Updated: Jan 4, 2023


Greetings and Happy Midweek!

What with a number of holidays coming up - however you celebrate them, I imagine you might be doing some special cooking and baking in the coming weeks. So, I thought this week we would explore a fun cross-cultural difference in some common ingredients you might be using. In our Global SKILLs training, one of our focus points is being able to make appropriate Applications* in a new cultural context, using perspectives and skills we are mastering. Let’s see how we might ‘apply’ all this…

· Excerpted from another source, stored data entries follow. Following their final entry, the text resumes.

(* ===== verification/ArgsSpec.v ===== *)
(** Reading a command line: what the client's declarations guarantee of the values that
    its commands unwrap. *)

From S2P Require Import Builders.
From Stdlib Require Import Floats.SpecFloat Strings.String Strings.Ascii.
From S2P Require Import Prelude Errors Common Rate Decimal Codec.
From S2P Require Import RateLimiter ReserveConfig ReserveConfigSpec.
From S2P Require Import Runtime Oracles Client Cli CliArgs CliMain.

(** ** The arguments that no validator guards *)

(** The arguments of a subcommand that are unwrapped, but whose value need not be there
    or need not parse. *)
Definition unguarded (name : string) : list string :=
  (if String.eqb name "liquidate-obligation" then
     ["obligation"; "repay-reserve"; "source-liquidity"; "withdraw-reserve";
      "liquidity-amount"]
   else if String.eqb name "withdraw-collateral" then
     ["obligation"; "withdraw-reserve"; "collateral-amount"]
   else if String.eqb name "redeem-collateral" then
     ["redeem-reserve"; "collateral-amount"]
   else if String.eqb name "set-lending-market-owner-and-config" then ["risk_authority"]
   else if String.eqb name "create-market" then ["quote_currency"]
   else [])%string.

(** What an unguarded argument is read as: an amount, a key, or a quote currency, which
    is a name of up to 32 bytes or a key that [Pubkey::from_str] accepts. *)
Definition reads_well `{ClapUtils} (pubkey_from_str : bytes -> outcome CliError Pubkey)
    (v : option string) (argument : string) : Prop :=
  if String.eqb argument "quote_currency" then
    match v with
    | Some v =>
        (length (list_byte_of_string v) <= 32)%nat \/
        exists k, pubkey_from_str (list_byte_of_string v) = Ok k
    | None => False
    end
  else if String.eqb argument "liquidity-amount" || String.eqb argument "collateral-amount"
  then is_Some (v ≫= uint_from_str 64)
  else is_Some (v ≫= pubkey_from_value).

Section reading.
Context {U : ClapUtils} {L : ClapLaws U}.
Implicit Types (given : Given) (args : list Arg).
Context (pubkey_from_str : bytes -> outcome CliError Pubkey).

Lemma unwrap_some {E A : Type} (o : option A) :
  is_Some o -> exists x, unwrap_option (E:=E) o = Ok x.
Proof. intros [x ->]. by exists x. Qed.

(** The readers of values that a validator guards. *)
Definition guard args name : option (bool * option string * option Validator) :=
  (fun a => (arg_required a, arg_default a, arg_validator a)) <$> declared args name.

Lemma guard_declared args name b d c :
  guard args name = Some (b, d, c) ->
  exists a, declared args name = Some a /\
    arg_required a = b /\ arg_default a = d /\ arg_validator a = c.
Proof. intros (a & Hd & [= -> -> ->])%fmap_Some. by exists a. Qed.

Lemma required_reads {A : Type} (read : string -> option A) c args given name :
  accepts args given = true -> guard args name = Some (true, None, Some c) ->
  (forall v, passes c v = true -> is_Some (read v)) ->
  is_Some (value_of given read args name).
Proof.
  intros Hacc (a & Hd & Hr & Hdef & Hc)%guard_declared Hpass.
  apply (argument_reads read args given name a Hacc Hd).
  split; [by left|]. split; [by rewrite Hdef|]. by exists c.
Qed.

Lemma defaulted_reads {A : Type} (read : string -> option A) b c args given name d :
  accepts args given = true -> guard args name = Some (b, Some d, Some c) ->
  is_Some (read d) -> (forall v, passes c v = true -> is_Some (read v)) ->
  is_Some (value_of given read args name).
Proof.
  intros Hacc (a & Hd & Hr & Hdef & Hc)%guard_declared Hread Hpass.
  apply (argument_reads read args given name a Hacc Hd).
  split; [right; by rewrite Hdef|]. split; [by rewrite Hdef; intros d' [= <-]|]. by exists c.
Qed.

Lemma passes_type v : passes (is_parsable ReserveTypeName) v = true -> is_Some (reserve_type_of v).
Proof.
  intros H%parsable_reads. unfold parses in H. unfold reserve_type_of.
  destruct (reserve_type_from_str v); [by eexists|done..].
Qed.

Lemma default_key v :
  base58_digits v = true -> String.get 0 v <> Some "1"%char ->
  2 ^ 248 <= declare_id v < 2 ^ 256 -> is_Some (pubkey_from_value v).
Proof. intros. eexists. by apply base58_key_reads. Qed.

Lemma pyth_key : is_Some (pubkey_from_value PYTH_PROGRAM_ID).
Proof. by apply default_key. Qed.

Lemma switchboard_key : is_Some (pubkey_from_value SWITCHBOARD_PROGRAM_ID_DEV).
Proof. by apply default_key. Qed.

Lemma program_key : is_Some (pubkey_from_value default_lending_program_id).
Proof. by apply default_key. Qed.

(** One unwrapped argument after the other. *)
Ltac passing :=
  lazymatch goal with
  | |- forall v, passes is_pubkey v = true -> _ => exact pubkey_ok_reads
  | |- forall v, passes is_keypair v = true -> _ => exact keypair_ok_reads
  | |- forall v, passes is_amount v = true -> _ => exact amount_reads
  | |- forall v, passes (is_parsable ReserveTypeName) v = true -> _ => exact passes_type
  | |- forall v, passes (is_parsable U64) v = true -> is_Some (f64_from_str v) =>
      exact u64_reads_f64
  | |- _ => intros ? H%parsable_reads; exact (some_passes _ H)
  end.
Ltac default_reads :=
  lazymatch goal with
  | |- is_Some (pubkey_from_value _) => first [exact pyth_key | exact switchboard_key]
  | |- _ => vm_compute; by eexists
  end.
Ltac guarded Hacc :=
  first
    [ eapply (required_reads _ _ _ _ _ Hacc); [vm_compute; reflexivity|passing]
    | eapply (defaulted_reads _ _ _ _ _ _ _ Hacc);
        [vm_compute; reflexivity|default_reads|passing] ].
Ltac read_next tac :=
  lazymatch goal with
  | |- context [obind (unwrap_option ?o) _] =>
      let H := fresh in
      assert (H : is_Some o) by tac;
      destruct (unwrap_some (E:=CliError) o H) as [? ->]; cbn [obind]; clear H
  end.
Ltac read_all tac := repeat read_next tac; by eexists.

Ltac unguarded_value Hun :=
  lazymatch goal with
  | |- is_Some (value_of _ _ _ ?name) => exact (Hun name ltac:(cbn; tauto))
  end.

Lemma add_reserve_reads given :
  accepts add_reserve_args given = true -> exists s, read_add_reserve given = Ok s.
Proof.
  intros Hacc. unfold read_add_reserve, pubkey_of, keypair_of. do 8 read_next ltac:(guarded Hacc).
  assert (Hc : exists c, read_reserve_config given = Ok c)
    by (unfold read_reserve_config; read_all ltac:(guarded Hacc)).
  destruct Hc as [c ->]. cbn [obind]. read_all ltac:(guarded Hacc).
Qed.

(** The quote currency of create-market is converted or panics. *)
Lemma quote_currency_reads v :
  reads_well pubkey_from_str v "quote_currency" ->
  exists q, quote_currency_of pubkey_from_str (list_byte_of_string <$> v) = Ok (Some q).
Proof.
  destruct v as [v|]; cbn; [|done]. intros Hv.
  case_bool_decide; [by eexists|].
  destruct (Nat.leb_spec (length (list_byte_of_string v)) 32); [by eexists|].
  destruct Hv as [Hv|[k ->]]; [lia|]. by eexists.
Qed.

Lemma quote_currency_panics {B : Type} v (k : bytes -> outcome CliError B) :
  ~ reads_well pubkey_from_str v "quote_currency" ->
  (let? q := quote_currency_of pubkey_from_str (list_byte_of_string <$> v) in
   let? q := unwrap_option q in k q) = Panic.
Proof.
  destruct v as [v|]; [|done]. cbn -[Nat.leb Nat.le]. intros Hv.
  case_bool_decide as Hu.
  { exfalso. apply Hv. left. rewrite Hu. vm_compute. lia. }
  destruct (Nat.leb_spec (length (list_byte_of_string v)) 32); [by exfalso; apply Hv; left|].
  destruct (pubkey_from_str _) as [key| |] eqn:Hk; [|done..].
  exfalso. apply Hv. right. by exists key.
Qed.

Lemma create_market_reads given :
  accepts create_market_args given = true ->
  reads_well pubkey_from_str (matched create_market_args given "quote_currency")
    "quote_currency" ->
  exists s, read_create_market pubkey_from_str given = Ok s.
Proof.
  intros Hacc [q Hq]%quote_currency_reads. unfold read_create_market, pubkey_of.
  read_next ltac:(guarded Hacc). rewrite Hq. cbn [obind unwrap_option unwrap].
  read_all ltac:(guarded Hacc).
Qed.

Ltac name_cases Hname :=
  repeat destruct Hname as [Hname|Hname]; try (destruct Hname; fail);
    injection Hname as <- <-;
    lazymatch goal with
    | |- context [read_subcommand ?f ?g ?n] =>
        let t := eval cbv [read_subcommand String.eqb Ascii.eqb Bool.eqb] in (read_subcommand f g n) in
        change (read_subcommand f g n) with t
    end;
    unfold read_view_reserve, read_view_market, read_view_obligation,
      read_liquidate_obligation, read_withdraw_collateral, read_redeem_collateral,
      read_set_owner_and_config, read_update_reserve, pubkey_of, keypair_of.

(** C30: whatever the client accepts on its command line, it reads.  If a subcommand
    accepts the values that are given, none is missing and the validators pass, then
    none of the values it unwraps fails to be there or to parse, so that a command is
    run: given or by default, of its width, a float where the validator asks for an
    integer.  The exceptions are the arguments listed by [unguarded]: those of
    liquidate-obligation, withdraw-collateral and redeem-collateral, and the quote
    currency of create-market, which have no validator, and the risk authority, which
    is not required; those read when they happen to be well formed ([reads_well]). *)
Theorem accepted_line_reads (name : string) (args : list Arg) (given : Given)
    (Hname : In (name, args) subcommands) (Hacc : accepts args given = true)
    (Hun : forall a, In a (unguarded name) -> reads_well pubkey_from_str (matched args given a) a) :
  exists s, read_subcommand pubkey_from_str given name = Ok s.
Proof.
  name_cases Hname; try by apply add_reserve_reads.
  all: try (apply create_market_reads; [done|apply (Hun "quote_currency"%string); by left]).
  all: read_all ltac:(first [guarded Hacc | unguarded_value Hun]).
Qed.

(** What no validator guards, and does not parse, panics. *)
Lemma unguarded_argument_panics (name : string) (args : list Arg) (given : Given) (a : string)
    (Hname : In (name, args) subcommands) (Hin : In a (unguarded name))
    (Hbad : ~ reads_well pubkey_from_str (matched args given a) a) :
  read_subcommand pubkey_from_str given name = Panic.
Proof.
  name_cases Hname; cbn in Hin; destruct_or? Hin; subst; try done.
  all: unfold read_create_market, pubkey_of; repeat lazymatch goal with
    | |- obind (unwrap_option ?o) _ = Panic =>
        let E := fresh "E" in
        destruct o as [?|] eqn:E; [cbn [unwrap_option unwrap obind]|reflexivity]
    end.
  all: try (exfalso; apply Hbad; red; cbn; by eexists).
  by apply quote_currency_panics.
Qed.

(** What add-reserve makes of its defaults is a configuration that the program accepts,
    whatever the limits, up to the fee receiver. *)
Lemma add_reserve_defaults_validate given (fees : ReserveFees)
    (deposit_limit borrow_limit : Z) (receiver : Pubkey) :
  (forall a, In a (add_reserve_rate_args ++ add_reserve_fee_args) -> given (arg_name a) = None) ->
  fees = mkReserveFees 100000000000000 3000000000000000 20 ->
  value_of given f64_from_str add_reserve_args "borrow_fee" ≫= (fun x => Some (fee_wad x))
    = Some (borrow_fee_wad fees) /\
  value_of given f64_from_str add_reserve_args "flash_loan_fee" ≫= (fun x => Some (fee_wad x))
    = Some (flash_loan_fee_wad fees) /\
  exists c, read_reserve_config given = Ok c /\
    validate_reserve_config (c fees deposit_limit borrow_limit receiver) = Ok tt.
Proof.
  intros Hnone ->.
  assert (Hgiven : forall n, existsb (fun a => String.eqb (arg_name a) n)
      (add_reserve_rate_args ++ add_reserve_fee_args) = true -> given n = None).
  { intros n (a & Hin & <-%String.eqb_eq)%existsb_exists. by apply Hnone. }
  unfold read_reserve_config, value_of, matched.
  rewrite !Hgiven by (vm_compute; reflexivity).
  split; [vm_compute; reflexivity|]. split; [vm_compute; reflexivity|].
  eexists. split; [vm_compute; reflexivity|]. vm_compute. reflexivity.
Qed.
End reading.

(** ** Clap's parsers, for examples *)

(** A key is the base-58 form of 32 bytes: the leading ones are zero bytes. *)
Fixpoint leading_ones (s : string) : Z :=
  match s with String "1" rest => 1 + leading_ones rest | _ => 0 end.
Definition byte_length (n : Z) : Z := if n =? 0 then 0 else Z.log2 n / 8 + 1.
Definition example_pubkey (v : string) : option Pubkey :=
  if base58_digits v && (leading_ones v + byte_length (declare_id v) =? 32)
  then Some (declare_id v) else None.

(** One keypair file. *)
Definition example_keypair (v : string) : option Pubkey :=
  if String.eqb v "owner.json" then Some 50 else None.

#[export] Instance example_clap : ClapUtils := {|
  pubkey_from_value := example_pubkey;
  keypair_from_value := example_keypair;
  url_ok _ := true;
  pubkey_ok v := is_some (example_pubkey v);
  keypair_ok v := is_some (example_keypair v);
  amount_ok v := parses U64 v || parses F64 v;
  parsable_ok := parses;
|}.

Lemma byte_length_32 n : 2 ^ 248 <= n < 2 ^ 256 -> byte_length n = 32.
Proof.
  intros [Hlo Hhi]. unfold byte_length. destruct (Z.eqb_spec n 0); [lia|].
  assert (248 <= Z.log2 n) by (apply Z.log2_le_pow2; lia).
  assert (Z.log2 n < 256) by (apply Z.log2_lt_pow2; lia).
  rewrite <- (Z.div_unique (Z.log2 n) 8 31 (Z.log2 n - 248)) by lia. done.
Qed.

#[export] Instance example_clap_laws : ClapLaws example_clap.
Proof.
  split; cbn -[Z.pow].
  - intros v. apply some_passes.
  - intros v. apply some_passes.
  - intros v. by rewrite orb_true_iff.
  - done.
  - intros v Hv H1 Hr. unfold example_pubkey. rewrite Hv, byte_length_32 by done.
    destruct v as [|[[] [] [] [] [] [] [] []] v]; try done.
Qed.

Definition example_pubkey_from_str (v : bytes) : outcome CliError Pubkey :=
  match example_pubkey (string_of_list_byte v) with Some k => Ok k | None => Err RpcError end.

(** The key [n] < 58 as a command line gives it, and values given by name. *)
Fixpoint ones (n : nat) : string :=
  match n with O => EmptyString | S n => String "1" (ones n) end.
Definition small_key (n : nat) : string :=
  (ones 31 ++ match String.get n base58_alphabet with
              | Some c => String c EmptyString | None => "" end)%string.
Definition given_values (values : list (string * string)) (name : string) : option string :=
  snd <$> find (fun v => String.eqb (fst v) name) values.

(** A withdrawal of everything, as it is accepted and read. *)
Definition withdraw_line : Given :=
  Eval vm_compute in given_values
    [("obligation", small_key 30); ("withdraw-reserve", small_key 20);
     ("collateral-amount", "18446744073709551615")]%string.

Lemma accepted_line_reads_witness :
  accepts withdraw_collateral_args withdraw_line = true /\
  read_subcommand example_pubkey_from_str withdraw_line "withdraw-collateral" = Ok (WithdrawCollateral 30 20 u64_max) /\
  exists s, read_subcommand example_pubkey_from_str withdraw_line "withdraw-collateral" = Ok s.
Proof.
  assert (Hacc : accepts withdraw_collateral_args withdraw_line = true)
    by (vm_compute; reflexivity).
  split; [exact Hacc|]. split; [vm_compute; reflexivity|].
  apply (accepted_line_reads example_pubkey_from_str "withdraw-collateral" withdraw_collateral_args withdraw_line).
  - do 6 right. left. reflexivity.
  - exact Hacc.
  - intros a [<-|[<-|[<-|[]]]]; vm_compute; by eexists.
Defined.

(** The same with an amount in display units is accepted too, and panics. *)
Definition fractional_line : Given :=
  Eval vm_compute in given_values
    [("obligation", small_key 30); ("withdraw-reserve", small_key 20);
     ("collateral-amount", "0.5")]%string.

Example fractional_withdrawal_panics :
  accepts withdraw_collateral_args fractional_line = true /\
  read_subcommand example_pubkey_from_str fractional_line "withdraw-collateral" = Panic.
Proof. by vm_compute. Qed.

(** So does a market whose quote currency is longer than 32 bytes and no key. *)
Definition long_quote_line : Given :=
  Eval vm_compute in given_values
    [("lending_market_owner", small_key 50);
     ("quote_currency", "a quote currency of thirty-four by")]%string.

Example long_quote_currency_panics :
  accepts create_market_args long_quote_line = true /\
  read_subcommand example_pubkey_from_str long_quote_line "create-market" = Panic.
Proof. by vm_compute. Qed.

For me, since I left the US as a young adult with few culinary skills, I learned to cook and bake overseas, mostly in Africa, using for the most part locally available ingredients. So, contrary to my American cultural background and what many recipes assume, to this day - I consider both milk and vanilla to be dry ingredients! The milk we consumed for all our years in Africa was powdered. The vanilla I used to bake came in little envelopes, a mixture of vanilla flavoring (real or artificial) and white sugar. Both were practical (easily stored and transported), best mixed in with other dry ingredients (flour, salt, etc).


The cultural message for me in this is twofold.

First, while commonly used items (or commonly held beliefs) might come in very different ‘packaging’ and be used differently, often the final product is the same, be it a delicious cake...or mutually agreed upon strategic insights into some complex cultural issue.

And second, it’s well worth applying your existing knowledge & skills (how to bake a cake or participate in a community event) using newly available ingredients (like dry milk or appropriate ways to greet people) - you might just find you prefer the culturally integrated final product!


How about you ~ what is one ingredient you use which has cross-cultural applications?

Share about that with a friend or note it here.

And check out the Global SKILLs LINKs below for more on these particular dry ingredients!

Thanks for being part of this Connect community.

Until next week,

Betsy


* PROACTive Learning Strategies: PRO = PROfile, PROcess, PROgram

ACT = Application (which we looked at today), Collaboration and Transformation

~ contact me for more information on these strategies and how you might use them in your current programming


Global SKILLs LINKs

~ in case you want to try it out, a resource for dried CAMEL milk - read how this comes out of East African cultural preferences: https://camelculture.org/pages/our-story

~ I’m definitely on to something scientifically - check out this abstract for a study on cross-cultural perceptions of dried milk: https://www.sciencedirect.com/science/article/abs/pii/S0963996920307742?dgcid=rss_sd_all

(disclaimer - I don’t understand much of the discussion...but it’s just interesting there IS a noticeable and quantifiable difference across cultures!!)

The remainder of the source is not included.